[Start of section]

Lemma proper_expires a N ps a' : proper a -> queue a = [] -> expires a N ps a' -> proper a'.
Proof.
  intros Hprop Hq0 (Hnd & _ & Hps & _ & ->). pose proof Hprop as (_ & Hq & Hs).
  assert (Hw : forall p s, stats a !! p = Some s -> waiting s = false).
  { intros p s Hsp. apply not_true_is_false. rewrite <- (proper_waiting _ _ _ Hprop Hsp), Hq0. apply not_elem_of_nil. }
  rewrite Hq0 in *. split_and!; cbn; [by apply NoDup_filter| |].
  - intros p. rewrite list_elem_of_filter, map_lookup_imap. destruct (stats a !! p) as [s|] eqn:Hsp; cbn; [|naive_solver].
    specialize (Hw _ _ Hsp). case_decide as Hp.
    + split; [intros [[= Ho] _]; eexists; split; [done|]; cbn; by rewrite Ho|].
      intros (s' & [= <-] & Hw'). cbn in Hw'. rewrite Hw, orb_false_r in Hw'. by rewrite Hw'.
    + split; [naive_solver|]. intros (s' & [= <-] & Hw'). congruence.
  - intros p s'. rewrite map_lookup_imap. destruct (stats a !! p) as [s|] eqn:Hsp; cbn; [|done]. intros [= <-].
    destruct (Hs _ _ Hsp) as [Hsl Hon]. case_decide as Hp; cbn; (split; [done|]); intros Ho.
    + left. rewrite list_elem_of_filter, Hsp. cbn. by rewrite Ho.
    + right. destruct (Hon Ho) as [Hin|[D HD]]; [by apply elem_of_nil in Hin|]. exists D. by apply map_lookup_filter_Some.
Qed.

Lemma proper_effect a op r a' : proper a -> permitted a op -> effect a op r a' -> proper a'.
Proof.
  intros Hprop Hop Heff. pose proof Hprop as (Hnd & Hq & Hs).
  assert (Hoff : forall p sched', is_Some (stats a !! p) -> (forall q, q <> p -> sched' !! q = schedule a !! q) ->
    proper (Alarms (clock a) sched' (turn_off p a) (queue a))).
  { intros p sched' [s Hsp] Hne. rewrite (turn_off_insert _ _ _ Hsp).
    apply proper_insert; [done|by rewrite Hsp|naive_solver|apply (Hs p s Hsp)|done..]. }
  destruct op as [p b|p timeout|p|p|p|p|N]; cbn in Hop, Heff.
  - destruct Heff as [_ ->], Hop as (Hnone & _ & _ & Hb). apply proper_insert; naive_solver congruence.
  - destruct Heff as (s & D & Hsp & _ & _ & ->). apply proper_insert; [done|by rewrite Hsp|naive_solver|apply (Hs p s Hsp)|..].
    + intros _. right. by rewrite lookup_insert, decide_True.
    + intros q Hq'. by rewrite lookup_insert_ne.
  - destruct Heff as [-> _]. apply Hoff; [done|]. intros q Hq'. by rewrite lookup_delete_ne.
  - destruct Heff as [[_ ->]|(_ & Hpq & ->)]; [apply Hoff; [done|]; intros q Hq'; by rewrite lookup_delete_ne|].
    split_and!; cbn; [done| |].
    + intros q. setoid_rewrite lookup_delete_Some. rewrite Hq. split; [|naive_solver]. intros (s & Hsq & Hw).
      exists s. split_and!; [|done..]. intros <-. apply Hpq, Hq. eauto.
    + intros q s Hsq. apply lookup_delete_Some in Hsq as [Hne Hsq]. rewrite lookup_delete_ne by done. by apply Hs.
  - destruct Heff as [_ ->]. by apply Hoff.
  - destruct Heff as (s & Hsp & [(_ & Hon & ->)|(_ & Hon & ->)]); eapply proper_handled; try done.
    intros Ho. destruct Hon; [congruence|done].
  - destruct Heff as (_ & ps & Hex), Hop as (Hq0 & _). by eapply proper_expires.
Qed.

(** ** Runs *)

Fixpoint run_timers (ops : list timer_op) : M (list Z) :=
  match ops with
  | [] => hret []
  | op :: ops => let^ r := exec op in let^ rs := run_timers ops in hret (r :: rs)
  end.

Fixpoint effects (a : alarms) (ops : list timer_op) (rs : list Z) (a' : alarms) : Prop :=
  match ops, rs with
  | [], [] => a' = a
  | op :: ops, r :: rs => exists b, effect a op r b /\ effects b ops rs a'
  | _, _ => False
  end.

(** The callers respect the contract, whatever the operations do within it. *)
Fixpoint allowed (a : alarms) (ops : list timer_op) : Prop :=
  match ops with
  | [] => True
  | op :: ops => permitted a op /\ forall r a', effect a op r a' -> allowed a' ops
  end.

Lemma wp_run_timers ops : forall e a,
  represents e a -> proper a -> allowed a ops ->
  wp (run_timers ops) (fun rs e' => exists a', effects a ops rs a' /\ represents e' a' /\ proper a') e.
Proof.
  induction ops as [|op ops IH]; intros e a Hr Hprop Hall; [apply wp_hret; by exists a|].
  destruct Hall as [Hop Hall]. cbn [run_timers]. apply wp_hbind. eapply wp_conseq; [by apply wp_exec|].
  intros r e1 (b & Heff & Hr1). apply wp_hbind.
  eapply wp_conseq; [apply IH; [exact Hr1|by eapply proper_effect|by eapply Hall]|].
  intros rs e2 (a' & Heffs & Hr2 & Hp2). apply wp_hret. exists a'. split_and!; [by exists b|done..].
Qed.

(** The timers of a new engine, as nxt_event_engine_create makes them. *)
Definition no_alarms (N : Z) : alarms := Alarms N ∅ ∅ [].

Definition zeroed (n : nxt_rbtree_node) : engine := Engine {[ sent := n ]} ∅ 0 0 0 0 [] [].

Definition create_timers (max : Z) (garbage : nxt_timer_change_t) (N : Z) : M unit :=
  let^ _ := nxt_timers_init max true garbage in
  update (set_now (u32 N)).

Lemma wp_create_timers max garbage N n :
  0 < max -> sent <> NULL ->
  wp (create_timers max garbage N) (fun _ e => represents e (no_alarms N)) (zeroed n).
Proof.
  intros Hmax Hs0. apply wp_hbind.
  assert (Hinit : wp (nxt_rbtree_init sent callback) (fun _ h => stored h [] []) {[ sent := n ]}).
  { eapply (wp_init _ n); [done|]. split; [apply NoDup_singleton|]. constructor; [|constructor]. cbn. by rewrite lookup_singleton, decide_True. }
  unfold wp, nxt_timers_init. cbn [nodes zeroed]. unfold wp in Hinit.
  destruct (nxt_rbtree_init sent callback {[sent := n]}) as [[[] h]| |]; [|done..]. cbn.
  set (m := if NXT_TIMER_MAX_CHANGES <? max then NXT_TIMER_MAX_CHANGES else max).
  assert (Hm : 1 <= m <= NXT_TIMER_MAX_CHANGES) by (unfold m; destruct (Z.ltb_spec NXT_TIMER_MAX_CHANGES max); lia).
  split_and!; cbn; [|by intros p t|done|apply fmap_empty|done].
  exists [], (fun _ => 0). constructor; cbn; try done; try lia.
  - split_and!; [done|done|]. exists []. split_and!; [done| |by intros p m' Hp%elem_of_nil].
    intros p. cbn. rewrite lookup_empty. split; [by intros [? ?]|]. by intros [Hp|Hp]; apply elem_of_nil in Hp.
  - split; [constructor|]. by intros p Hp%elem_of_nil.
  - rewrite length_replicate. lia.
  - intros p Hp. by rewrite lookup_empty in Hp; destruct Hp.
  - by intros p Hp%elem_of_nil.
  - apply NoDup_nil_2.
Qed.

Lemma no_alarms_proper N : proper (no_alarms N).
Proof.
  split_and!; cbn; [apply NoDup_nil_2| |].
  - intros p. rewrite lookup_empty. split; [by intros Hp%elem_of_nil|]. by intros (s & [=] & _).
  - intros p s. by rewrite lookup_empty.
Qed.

[End of section]

[TASK TO CARRY OUT]: Give the material again, complete and unaltered.

[WRITTEN ANSWER]:
Lemma proper_expires a N ps a' : proper a -> queue a = [] -> expires a N ps a' -> proper a'.
Proof.
  intros Hprop Hq0 (Hnd & _ & Hps & _ & ->). pose proof Hprop as (_ & Hq & Hs).
  assert (Hw : forall p s, stats a !! p = Some s -> waiting s = false).
  { intros p s Hsp. apply not_true_is_false. rewrite <- (proper_waiting _ _ _ Hprop Hsp), Hq0. apply not_elem_of_nil. }
  rewrite Hq0 in *. split_and!; cbn; [by apply NoDup_filter| |].
  - intros p. rewrite list_elem_of_filter, map_lookup_imap. destruct (stats a !! p) as [s|] eqn:Hsp; cbn; [|naive_solver].
    specialize (Hw _ _ Hsp). case_decide as Hp.
    + split; [intros [[= Ho] _]; eexists; split; [done|]; cbn; by rewrite Ho|].
      intros (s' & [= <-] & Hw'). cbn in Hw'. rewrite Hw, orb_false_r in Hw'. by rewrite Hw'.
    + split; [naive_solver|]. intros (s' & [= <-] & Hw'). congruence.
  - intros p s'. rewrite map_lookup_imap. destruct (stats a !! p) as [s|] eqn:Hsp; cbn; [|done]. intros [= <-].
    destruct (Hs _ _ Hsp) as [Hsl Hon]. case_decide as Hp; cbn; (split; [done|]); intros Ho.
    + left. rewrite list_elem_of_filter, Hsp. cbn. by rewrite Ho.
    + right. destruct (Hon Ho) as [Hin|[D HD]]; [by apply elem_of_nil in Hin|]. exists D. by apply map_lookup_filter_Some.
Qed.

Lemma proper_effect a op r a' : proper a -> permitted a op -> effect a op r a' -> proper a'.
Proof.
  intros Hprop Hop Heff. pose proof Hprop as (Hnd & Hq & Hs).
  assert (Hoff : forall p sched', is_Some (stats a !! p) -> (forall q, q <> p -> sched' !! q = schedule a !! q) ->
    proper (Alarms (clock a) sched' (turn_off p a) (queue a))).
  { intros p sched' [s Hsp] Hne. rewrite (turn_off_insert _ _ _ Hsp).
    apply proper_insert; [done|by rewrite Hsp|naive_solver|apply (Hs p s Hsp)|done..]. }
  destruct op as [p b|p timeout|p|p|p|p|N]; cbn in Hop, Heff.
  - destruct Heff as [_ ->], Hop as (Hnone & _ & _ & Hb). apply proper_insert; naive_solver congruence.
  - destruct Heff as (s & D & Hsp & _ & _ & ->). apply proper_insert; [done|by rewrite Hsp|naive_solver|apply (Hs p s Hsp)|..].
    + intros _. right. by rewrite lookup_insert, decide_True.
    + intros q Hq'. by rewrite lookup_insert_ne.
  - destruct Heff as [-> _]. apply Hoff; [done|]. intros q Hq'. by rewrite lookup_delete_ne.
  - destruct Heff as [[_ ->]|(_ & Hpq & ->)]; [apply Hoff; [done|]; intros q Hq'; by rewrite lookup_delete_ne|].
    split_and!; cbn; [done| |].
    + intros q. setoid_rewrite lookup_delete_Some. rewrite Hq. split; [|naive_solver]. intros (s & Hsq & Hw).
      exists s. split_and!; [|done..]. intros <-. apply Hpq, Hq. eauto.
    + intros q s Hsq. apply lookup_delete_Some in Hsq as [Hne Hsq]. rewrite lookup_delete_ne by done. by apply Hs.
  - destruct Heff as [_ ->]. by apply Hoff.
  - destruct Heff as (s & Hsp & [(_ & Hon & ->)|(_ & Hon & ->)]); eapply proper_handled; try done.
    intros Ho. destruct Hon; [congruence|done].
  - destruct Heff as (_ & ps & Hex), Hop as (Hq0 & _). by eapply proper_expires.
Qed.

(** ** Runs *)

Fixpoint run_timers (ops : list timer_op) : M (list Z) :=
  match ops with
  | [] => hret []
  | op :: ops => let^ r := exec op in let^ rs := run_timers ops in hret (r :: rs)
  end.

Fixpoint effects (a : alarms) (ops : list timer_op) (rs : list Z) (a' : alarms) : Prop :=
  match ops, rs with
  | [], [] => a' = a
  | op :: ops, r :: rs => exists b, effect a op r b /\ effects b ops rs a'
  | _, _ => False
  end.

(** The callers respect the contract, whatever the operations do within it. *)
Fixpoint allowed (a : alarms) (ops : list timer_op) : Prop :=
  match ops with
  | [] => True
  | op :: ops => permitted a op /\ forall r a', effect a op r a' -> allowed a' ops
  end.

Lemma wp_run_timers ops : forall e a,
  represents e a -> proper a -> allowed a ops ->
  wp (run_timers ops) (fun rs e' => exists a', effects a ops rs a' /\ represents e' a' /\ proper a') e.
Proof.
  induction ops as [|op ops IH]; intros e a Hr Hprop Hall; [apply wp_hret; by exists a|].
  destruct Hall as [Hop Hall]. cbn [run_timers]. apply wp_hbind. eapply wp_conseq; [by apply wp_exec|].
  intros r e1 (b & Heff & Hr1). apply wp_hbind.
  eapply wp_conseq; [apply IH; [exact Hr1|by eapply proper_effect|by eapply Hall]|].
  intros rs e2 (a' & Heffs & Hr2 & Hp2). apply wp_hret. exists a'. split_and!; [by exists b|done..].
Qed.

(** The timers of a new engine, as nxt_event_engine_create makes them. *)
Definition no_alarms (N : Z) : alarms := Alarms N ∅ ∅ [].

Definition zeroed (n : nxt_rbtree_node) : engine := Engine {[ sent := n ]} ∅ 0 0 0 0 [] [].

Definition create_timers (max : Z) (garbage : nxt_timer_change_t) (N : Z) : M unit :=
  let^ _ := nxt_timers_init max true garbage in
  update (set_now (u32 N)).

Lemma wp_create_timers max garbage N n :
  0 < max -> sent <> NULL ->
  wp (create_timers max garbage N) (fun _ e => represents e (no_alarms N)) (zeroed n).
Proof.
  intros Hmax Hs0. apply wp_hbind.
  assert (Hinit : wp (nxt_rbtree_init sent callback) (fun _ h => stored h [] []) {[ sent := n ]}).
  { eapply (wp_init _ n); [done|]. split; [apply NoDup_singleton|]. constructor; [|constructor]. cbn. by rewrite lookup_singleton, decide_True. }
  unfold wp, nxt_timers_init. cbn [nodes zeroed]. unfold wp in Hinit.
  destruct (nxt_rbtree_init sent callback {[sent := n]}) as [[[] h]| |]; [|done..]. cbn.
  set (m := if NXT_TIMER_MAX_CHANGES <? max then NXT_TIMER_MAX_CHANGES else max).
  assert (Hm : 1 <= m <= NXT_TIMER_MAX_CHANGES) by (unfold m; destruct (Z.ltb_spec NXT_TIMER_MAX_CHANGES max); lia).
  split_and!; cbn; [|by intros p t|done|apply fmap_empty|done].
  exists [], (fun _ => 0). constructor; cbn; try done; try lia.
  - split_and!; [done|done|]. exists []. split_and!; [done| |by intros p m' Hp%elem_of_nil].
    intros p. cbn. rewrite lookup_empty. split; [by intros [? ?]|]. by intros [Hp|Hp]; apply elem_of_nil in Hp.
  - split; [constructor|]. by intros p Hp%elem_of_nil.
  - rewrite length_replicate. lia.
  - intros p Hp. by rewrite lookup_empty in Hp; destruct Hp.
  - by intros p Hp%elem_of_nil.
  - apply NoDup_nil_2.
Qed.

Lemma no_alarms_proper N : proper (no_alarms N).
Proof.
  split_and!; cbn; [apply NoDup_nil_2| |].
  - intros p. rewrite lookup_empty. split; [by intros Hp%elem_of_nil|]. by intros (s & [=] & _).
  - intros p s. by rewrite lookup_empty.
Qed.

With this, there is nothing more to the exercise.